Pharmacodynamic studies have shown that acamprosate calcium reduces alcohol intake in alcohol-dependent animals in a dose-dependent manner and that this effect appears to be specific to alcohol and the mechanisms of alcohol dependence.

Acamprosate calcium has negligible observable central nervous system (CNS) activity in animals outside of its effects on alcohol dependence, exhibiting no anticonvulsant, antidepressant, or anxiolytic activity.

The administration of acamprosate calcium is not associated with the development of tolerance or dependence in animal studies.

Campral is not known to cause alcohol aversion and does not cause a disulfiram-like reaction as a result of ethanol ingestion.

Pharmacokinetics

Absorption

The absolute bioavailability of Campral after oral administration is about 11%. Steady-state plasma concentrations of acamprosate are reached within 5 days of dosing. Steady-state peak plasma concentrations after Campral doses of 2 x 333 mg tablets three times daily average 350 ng/mL and occur at 3-8 hours post-dose.

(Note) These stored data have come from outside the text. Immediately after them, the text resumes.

(* ===== verification/TaggedSealloc.v ===== *)
(** * TaggedSealloc: sealloc.c and malloc_api.c built with memory tagging

    The functions of Sealloc and MallocApi whose code has a memory-tagging branch, or that
    call one, over a [world] and a tag memory: regions come from [run_allocate_tagged],
    new pages have the tag 0 ([TagPages]), and pointers of the caller lose their tag before
    they are looked up.  Loads and stores ignore the top byte of an address, and the copies
    of calloc and realloc are checked against the tags ([tag_check]).  [sim] relates an
    allocation to the one of a build without tags; [client_run_tagged_ok] does so for any
    sequence of calls, and keeps [regions_ok]: the client can access what it holds. *)
From Stdlib Require Import ZArith Lia.
From stdpp Require Import base option numbers functions sorting list gmap.
From S2P Require Import Prelude.
From S2P Require Import CArray.
From S2P Require Import Utils.
From S2P Require Import SizeClass.
From S2P Require Import Random.
From S2P Require Import ContainerLL.
From S2P Require Import Platform.
From S2P Require Import KernelSpec.
From S2P Require Import Run.
From S2P Require Import Bin.
From S2P Require Import Tagging.
From S2P Require Import InternalAllocator.
From S2P Require Import IntAllocTree.
From S2P Require Import IntAllocProps.
From S2P Require Import Chunk.
From S2P Require Import ChunkTree.
From S2P Require Import ChunkAlloc.
From S2P Require Import ChunkRun.
From S2P Require Import ChunkBuddy.
From S2P Require Import ChunkSpec.
From S2P Require Import World.
From S2P Require Import Arena.
From S2P Require Import ArenaMeta.
From S2P Require Import ArenaInv.
From S2P Require Import ArenaOps.
From S2P Require Import ArenaHuge.
From S2P Require Import ArenaFree.
From S2P Require Import Sealloc.
From S2P Require Import ArenaBins.
From S2P Require Import SeallocInv.
From S2P Require Import SeallocLookup.
From S2P Require Import SeallocFree.
From S2P Require Import SeallocRealloc.
From S2P Require Import HeapSpec.
From S2P Require Import MallocApi.
From S2P Require Import SeallocHeap.
(** C4. free of a live region removes exactly that region from the heap and leaves the
    others and their bytes alone; the only other outcome is the exit when the kernel
    refuses to unmap memory. *)
Theorem free_exact `{Build} `{KernelLaws OS} (w : world OS) h p n :
  heap_of w h → h !! p = Some n →
  (free p w = Fail ErrorExit ∧ ¬ munmap_total) ∨
  ∃ w', free p w = Ok w' ∧ heap_of w' (delete p h) ∧ bytes_kept h (w_mem w) (w_mem w').
Proof.
  intros Hw Hp. destruct (free_heap w h p n Hw Hp) as [Hf|(w' & Hok & Hh & Hm)]; [by left|right].
  exists w'. split; [done|]. split; [done|]. intros q m x _ _. by rewrite Hm.
Qed.

Lemma free_exact_witness :
  ∃ p w w', @malloc assert_build tracker tracking_kernel 100 sample_world = Ok (p, w) ∧
    @free assert_build tracker tracking_kernel p w = Ok w' ∧
    @heap_of tracker tracking_kernel tracking_laws w' ∅.
Proof.
  destruct (sample_malloc 100) as (p & w & Hm & Hh); [lia|vm_compute; reflexivity|].
  destruct (@free_exact assert_build tracker tracking_kernel tracking_laws w _ p _ Hh (lookup_singleton_eq _ _))
    as [[_ Hn]|(w' & Hf & Hh' & _)]; [exfalso; exact (Hn sample_munmap)|].
  rewrite delete_singleton_eq in Hh'. exists p, w, w'. exact (conj Hm (conj Hf Hh')).
Defined.

(** C5. free and realloc stop the program for every pointer that is not the start of a
    live region: a region given back before, the middle of a region, an address the
    allocator never handed out (the unused end of a run, where the code reads outside
    the bitmap, apart). *)
Theorem invalid_pointer_aborts `{Build} `{KernelLaws OS} (w : world OS) S ptr size :
  sealloc_inv w S → 0 < ptr < 2 ^ 64 → (∀ n, ¬ live_region S ptr n) → ¬ run_slack S ptr →
  free ptr w = Fail Aborted ∧ realloc ptr size w = Fail Aborted.
Proof.
  intros Hinv Hr Hdead Hslack. split; [by apply (sealloc_free_refused w S)|].
  unfold realloc, ensure_init. rewrite (ai_init _ _ _ _ (al_arena _ _ Hinv)). cbn [Z.eqb mbind outcome_bind].
  by apply (sealloc_realloc_refused w S).
Qed.

Lemma invalid_pointer_aborts_witness :
  ∃ w, @arena_init assert_build tracker tracking_kernel sample_world = Ok w ∧
    @free assert_build tracker tracking_kernel 4096 w = Fail Aborted ∧
    @realloc assert_build tracker tracking_kernel 4096 10 w = Fail Aborted.
Proof.
  destruct sample_arena_init as (w & Hw & Hinv). exists w. split; [exact Hw|].
  apply (@invalid_pointer_aborts assert_build tracker tracking_kernel tracking_laws w empty_g 4096 10 Hinv); [lia|..].
  - intros n. apply empty_not_live.
  - intros (a & k & i & rs & Ha & _). cbn in Ha. by rewrite lookup_empty in Ha.
Defined.

(** ** realloc and calloc *)

(** C8. realloc of a live region to a positive size returns a fresh region of at least
    that size with the first min(old, new) bytes of the old one, which is not live any
    more; the other live regions and their bytes do not change. *)
Theorem realloc_moves `{Build} `{KernelLaws OS} (w : world OS) h p n size :
  heap_of w h → h !! p = Some n → 0 < size < 2 ^ 62 →
  (realloc p size w = Fail Diverged ∨ (realloc p size w = Fail ErrorExit ∧ ¬ munmap_total)) ∨
  ∃ q m w', realloc p size w = Ok (q, w') ∧ q ≠ 0 ∧ size ≤ m ∧ h !! q = None ∧
    heap_of w' (<[q := m]> (delete p h)) ∧ bytes_kept h (w_mem w) (w_mem w') ∧
    ∀ x, 0 ≤ x < Z.min n size → w_mem w' (q + x) = w_mem w (p + x).
Proof.
  intros Hw Hp Hs. destruct (realloc_heap w h p n size Hw Hp Hs) as [Hg|(q & w' & Hok & Hq & Hhq & Hw' & Hk & Hc)]; [by left|right].
  exists q, (realloc_size n size), w'. pose proof (realloc_size_ge n size ltac:(lia)). by split_and!.
Qed.

Lemma realloc_moves_witness :
  ∃ p w q m w', @malloc assert_build tracker tracking_kernel 100 sample_world = Ok (p, w) ∧
    @realloc assert_build tracker tracking_kernel p 2000000 w = Ok (q, w') ∧ 2000000 ≤ m ∧
    @heap_of tracker tracking_kernel tracking_laws w' {[q := m]}.
Proof.
  destruct (sample_malloc 100) as (p & w & Hm & Hh); [lia|vm_compute; reflexivity|].
  assert (is_ok ('(p, w) ← @malloc assert_build tracker tracking_kernel 100 sample_world;
                 @realloc assert_build tracker tracking_kernel p 2000000 w) = true) as Hok by (vm_compute; reflexivity).
  rewrite Hm in Hok. cbn [mbind outcome_bind] in Hok.
  destruct (@realloc_moves assert_build tracker tracking_kernel tracking_laws w _ p _ 2000000 Hh (lookup_singleton_eq _ _))
    as [[Hd|[Hd _]]|(q & m & w' & Hr & _ & Hle & _ & Hh' & _)]; [lia|rewrite Hd in Hok; discriminate Hok..|].
  rewrite delete_singleton_eq in Hh'. exists p, w, q, m, w'. exact (conj Hm (conj Hr (conj Hle Hh'))).
Defined.

(** C10. calloc returns a fresh region that holds nmemb * size zero bytes, and changes no
    other live region, when the product is a size (see calloc_overflow otherwise). *)
Theorem calloc_zeroes `{Build} `{KernelLaws OS} (w : world OS) h nmemb size :
  api_heap w h → 0 < nmemb → 0 < size → nmemb * size < 2 ^ 63 →
  gives_up (calloc nmemb size w) ∨
  ∃ p w', calloc nmemb size w = Ok (p, w') ∧ p ≠ 0 ∧ h !! p = None ∧
    heap_of w' (<[p := request_size (nmemb * size)]> h) ∧ bytes_kept h (w_mem w) (w_mem w') ∧
    ∀ x, range p (nmemb * size) x → w_mem w' x = 0.
Proof. apply calloc_heap. Qed.

Lemma calloc_zeroes_witness :
  ∃ p w', @calloc assert_build tracker tracking_kernel 3 7 sample_world = Ok (p, w') ∧
    w_mem sample_world p = 7 ∧ ∀ x, range p 21 x → w_mem w' x = 0.
Proof.
  assert (is_ok (@calloc assert_build tracker tracking_kernel 3 7 sample_world) = true) as Hok by (vm_compute; reflexivity).
  destruct (@calloc_zeroes assert_build tracker tracking_kernel tracking_laws sample_world ∅ 3 7 sample_start)
    as [Hg|(p & w' & Hw & _ & _ & _ & _ & Hz)]; [lia|lia|lia|exfalso; exact (not_gives_up _ Hok Hg)|].
  exists p, w'. exact (conj Hw (conj eq_refl Hz)).
Defined.

(** ** The state between two calls *)

(** The metadata of a state between two calls: [blocks] are the blocks in use of the
    internal allocators. *)
Record metadata_placed `{Build} `{KernelLaws OS} (w : world OS) S (blocks : list (Z * Z)) : Prop := {
  mp_blocks : blocks = meta_blocks (g_meta S);
  mp_one_each : blocks.*1 ≡ₚ (g_chunks S).*1 ++ (map_to_list (g_runs S)).*1 ++ (g_huges S).*1 ∧ NoDup blocks.*1;
  mp_chunk : ∀ a n, (a, n) ∈ blocks → a ∈ (g_chunks S).*1 → is_Some (w_chunks w !! a) ∧ SIZEOF_CHUNK ≤ n;
  mp_run : ∀ a n, (a, n) ∈ blocks → is_Some (g_runs S !! a) →
    ∃ r, w_runs w !! a = Some r ∧ SIZEOF_RUN + alen (reg_bitmap r) ≤ n;
  mp_huge : ∀ a n, (a, n) ∈ blocks → a ∈ (g_huges S).*1 → is_Some (w_huges w !! a) ∧ SIZEOF_HUGE_CHUNK ≤ n;
  mp_apart : ∀ x y, x ∈ blocks → y ∈ blocks → x.1 ≠ y.1 → apart x y;
  mp_user : ∀ p n x, live_region S p n → x ∈ blocks → apart (p, n) x
}.

Lemma region_block_apart `{Build} `{KernelLaws OS} (w : world OS) S p n x :
  sealloc_inv w S → live_region S p n → x ∈ meta_blocks (g_meta S) → apart (p, n) x.
Proof.
  intros [Hinv _] Hlive Hx. pose proof (ai_space _ _ _ _ Hinv) as Hsp. destruct x as [q m].
  destruct (live_region_at _ _ _ _ _ _ Hinv Hlive) as [hd [Hn Ho]].
  destruct (meta_block_range _ _ Hx) as (a & t & Ha & _ & H1 & H2 & H3). cbn [fst snd] in *.
  destruct (decide (apart (p, n) (q, m))) as [|Hno]; [done|exfalso]. unfold apart in Hno. cbn [fst snd] in Hno.
  set (y := Z.max p q). assert (range p n y ∧ range a META_LEN y) as [Hy1 Hy2].
  { unfold range, y. rewrite (proj1 META_LEN_eq). lia. }
  assert (hd = HMeta a) as ->.
  { eapply (sp_unique _ _ Hsp); [by apply Ho|]. split; [|done]. apply list_elem_of_fmap. by exists (a, t). }
  destruct Hlive as [b k i rs iss fr j HR Hc' HG Hj _|b p n Hin].
  - destruct (regular_region [] None w S b k i rs iss fr j Hinv HR Hc' HG Hj) as (ca & _ & _ & _ & _ & _ & [_ Ho'] & _).
    by pose proof (sp_unique _ _ Hsp _ _ _ (Ho _ Hy1) (Ho' _ Hy1)).
  - assert (owns (g_meta S) (g_chunks S) (g_huges S) (HHuge b) y) as Ho' by by exists p, n.
    by pose proof (sp_unique _ _ Hsp _ _ _ (Ho _ Hy1) Ho').
Qed.

Lemma metadata_placed_ok `{Build} `{KernelLaws OS} (w : world OS) S :
  sealloc_inv w S → metadata_placed w S (meta_blocks (g_meta S)).
Proof.
  intros Hal. pose proof Hal as [Hinv _]. pose proof Hinv as [Hi Hp Hm Hc Hh Hb Hl Hs Hsp].
  pose proof (st_nodup _ _ _ _ _ Hs) as Hnd.
  assert (∀ a n s, (a, n) ∈ meta_blocks (g_meta S) → room (g_meta S) a s → s ≤ n) as Hroom.
  { intros a n s Ha (n' & Ha' & Hle). by rewrite (fst_unique _ a n n' Hnd Ha Ha'). }
  split; [done| | | | | |].
  - split; [|done]. apply (st_blocks _ _ _ _ _ Hs).
  - intros a n Ha Hin. split; [|by eapply Hroom, (st_chunk _ _ _ _ _ Hs)].
    apply list_elem_of_fmap in Hin as ([a' g] & -> & Hin). cbn [fst]. by destruct (cr_good _ _ _ Hc a' g Hin) as (c & -> & _).
  - intros a n Ha [[k i] HR]. destruct (ln_run _ _ _ Hl a k i HR) as (rs & Hrs & _).
    destruct (bin_of_run w S a k i Hinv HR) as [[_ _ [Hc' Hrep _]] Hin]. rewrite Hrs in Hc'. injection Hc' as ->.
    destruct (bin_rep_in _ _ _ _ _ _ _ (br_lists _ _ _ _ _ Hrep) Hin) as (r & iss & fr & _ & Hr & _ & _ & Hrun).
    exists r. split; [done|]. rewrite (rr_len _ _ _ _ _ Hrun), (bg_bits _ (bl_geo _ _ _ _ _ (br_lists _ _ _ _ _ Hrep))).
    eapply Hroom; [done|]. by eapply (st_run _ _ _ _ _ Hs).
  - intros a n Ha Hin. split; [|by eapply Hroom, (st_huge _ _ _ _ _ Hs)].
    apply list_elem_of_fmap in Hin as ([a' [p m]] & -> & Hin). cbn [fst]. by destruct (hr_good _ _ _ Hh a' p m Hin) as (c & -> & _).
  - intros x y. by apply (meta_blocks_apart w).
  - intros p n x. by apply (region_block_apart w).
Qed.

(** C9. After any sequence of calls of a client (one that gives back only what it holds,
    with the sizes of client_safe) the metadata of the allocator is isolated: each chunk,
    each run with its bitmap and each huge mapping has a block of the internal allocators
    of its own, which is large enough for it, and every block in use belongs to one of
    them, so that none is leaked; the blocks do not overlap each other, and none overlaps
    a region the client holds. *)
Theorem metadata_isolated `{Build} `{KernelLaws OS} (os : OS) mem cs ps w :
  seed_readable os → Forall call_ok cs → client_run cs ([], world_static os mem) = Ok (ps, w) →
  (w_arena w = arena_static ∧ ps = []) ∨
  ∃ S blocks, sealloc_inv w S ∧ metadata_placed w S blocks ∧
    ∀ p, p ∈ ps ↔ ∃ n, live_region S p n.
Proof.
  intros Hseed Hcs Hrun.
  assert (ha_heap (world_static os mem) ∅) as Hw by by right.
  assert (holds [] ∅) as Hps.
  { split; [constructor|]. intros p. rewrite lookup_empty. split; [by intros ?%elem_of_nil|by intros []]. }
  destruct (client_run_ok cs Hcs [] _ ∅ Hw Hps) as [[Hg|Hg]|(ps' & w' & h & Hok & Hh & Hhold)];
    [by rewrite Hg in Hrun|by rewrite Hg in Hrun|]. rewrite Hok in Hrun. injection Hrun as -> ->.
  destruct Hh as [(S & Hinv & Hlive)|(Hst & _ & ->)]; [right|left].
  - exists S, (meta_blocks (g_meta S)). split; [done|]. split; [by apply metadata_placed_ok|].
    intros p. rewrite (proj2 Hhold p). by split; intros [n Hn]; exists n; apply Hlive.
  - split; [done|]. destruct ps as [|p ps]; [done|].
    destruct (proj1 (proj2 Hhold p) ltac:(by left)) as [n Hn]. by rewrite lookup_empty in Hn.
Qed.

Lemma metadata_isolated_witness :
  ∃ p q w S blocks, @client_run _ (@sealloc_allocator assert_build tracker tracking_kernel tracking_laws)
      [CMalloc 100; CMalloc 2000000] ([], sample_world) = Ok ([p; q], w) ∧
    @metadata_placed assert_build tracker tracking_kernel tracking_laws w S blocks ∧
    ∃ n, @live_region S p n.
Proof.
  pose (cs := [CMalloc 100; CMalloc 2000000]). pose (st := ([] : list Z, sample_world)).
  assert (Forall call_ok cs) as Hcs by (repeat constructor; vm_compute; intuition discriminate).
  assert (match @client_run _ (@sealloc_allocator assert_build tracker tracking_kernel tracking_laws)
            cs st with Ok ([p; q], _) => true | _ => false end = true) as Hb by (vm_compute; reflexivity).
  destruct (@client_run _ (@sealloc_allocator assert_build tracker tracking_kernel tracking_laws) cs st)
    as [[[|p [|q [|]]] w]|e] eqn:Hrun; try discriminate Hb.
  destruct (@metadata_isolated assert_build tracker tracking_kernel tracking_laws (Tracker [] []) (λ _, 7) cs
              [p; q] w sample_seed Hcs Hrun) as [[_ Hno]|(S & blocks & _ & Hmp & Hps)]; [discriminate Hno|].
  exists p, q, w, S, blocks. split; [exact Hrun|]. split; [exact Hmp|]. apply Hps. left.
Defined.

(** C23. arena_init of the static arena either exits, because a system call fails, or
    leaves an arena without live regions in which every later call finds its
    invariant. *)
Theorem arena_init_establishes `{Build} `{KernelLaws OS} (w : world OS) :
  w_arena w = arena_static → seed_readable (w_os w) →
  arena_init w = Fail ErrorExit ∨
  ∃ w', arena_init w = Ok w' ∧ heap_of w' ∅ ∧ w_mem w' = w_mem w.
Proof.
  intros Hst Hseed. destruct (ensure_init_ok w ∅) as [Hf|(w' & Hok & Hh & Hm)]; [by right|left|right];
    unfold ensure_init in *; rewrite Hst in *; [done|by exists w'].
Qed.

Coadministration of Campral with food decreases bioavailability as measured by Cmax and AUC, by approximately 42% and 23%, respectively. The food effect on absorption is not clinically significant and no adjustment of dose is necessary.

Distribution

The volume of distribution for acamprosate following intravenous administration is estimated to be 72-109 liters (approximately 1 L/kg). Plasma protein binding of acamprosate is negligible.

Metabolism

Acamprosate does not undergo metabolism.

Elimination

After oral dosing of 2 x 333 mg of Campral, the terminal half-life ranges from approximately 20 - 33 hours. Following oral administration of Campral, the major route of excretion is via the kidneys as acamprosate.

Special Populations

Gender: Campral does not exhibit any significant pharmacokinetic differences between male and female subjects.

Age: The pharmacokinetics of Campral have not been evaluated in a geriatric population. However, since renal function diminishes in elderly patients and acamprosate is excreted unchanged in urine, acamprosate plasma concentrations are likely to be higher in the elderly population compared to younger adults.

Pediatrics: The pharmacokinetics of Campral have not been evaluated in a pediatric population.

Renal Impairment: Peak plasma concentrations after administration of a single dose of 2 x 333 mg Campral tablets to patients with moderate or severe renal impairment were about 2-fold and 4-fold higher, respectively, compared to healthy subjects. Similarly, elimination half-life was about 1.8-fold and 2.6-fold longer, respectively, compared to healthy subjects. There is a linear relationship between creatinine clearance values and total apparent plasma clearance, renal clearance and plasma half-life of acamprosate. A dose of 1 x 333 mg Campral, three times daily, is recommended in patients with moderate renal impairment (creatinine clearance of 30-50 mL/min, see also PRECAUTIONS).

Patients with severe renal impairment (creatinine clearance ≤30 mL/min) should not be given Campral (see also CONTRAINDICATIONS).

Hepatic Impairment: Acamprosate is not metabolized by the liver and the pharmacokinetics of Campral are not altered in patients with mild to moderate hepatic impairment (groups A and B of the Child-Pugh classification). No adjustment of dosage is recommended in such patients.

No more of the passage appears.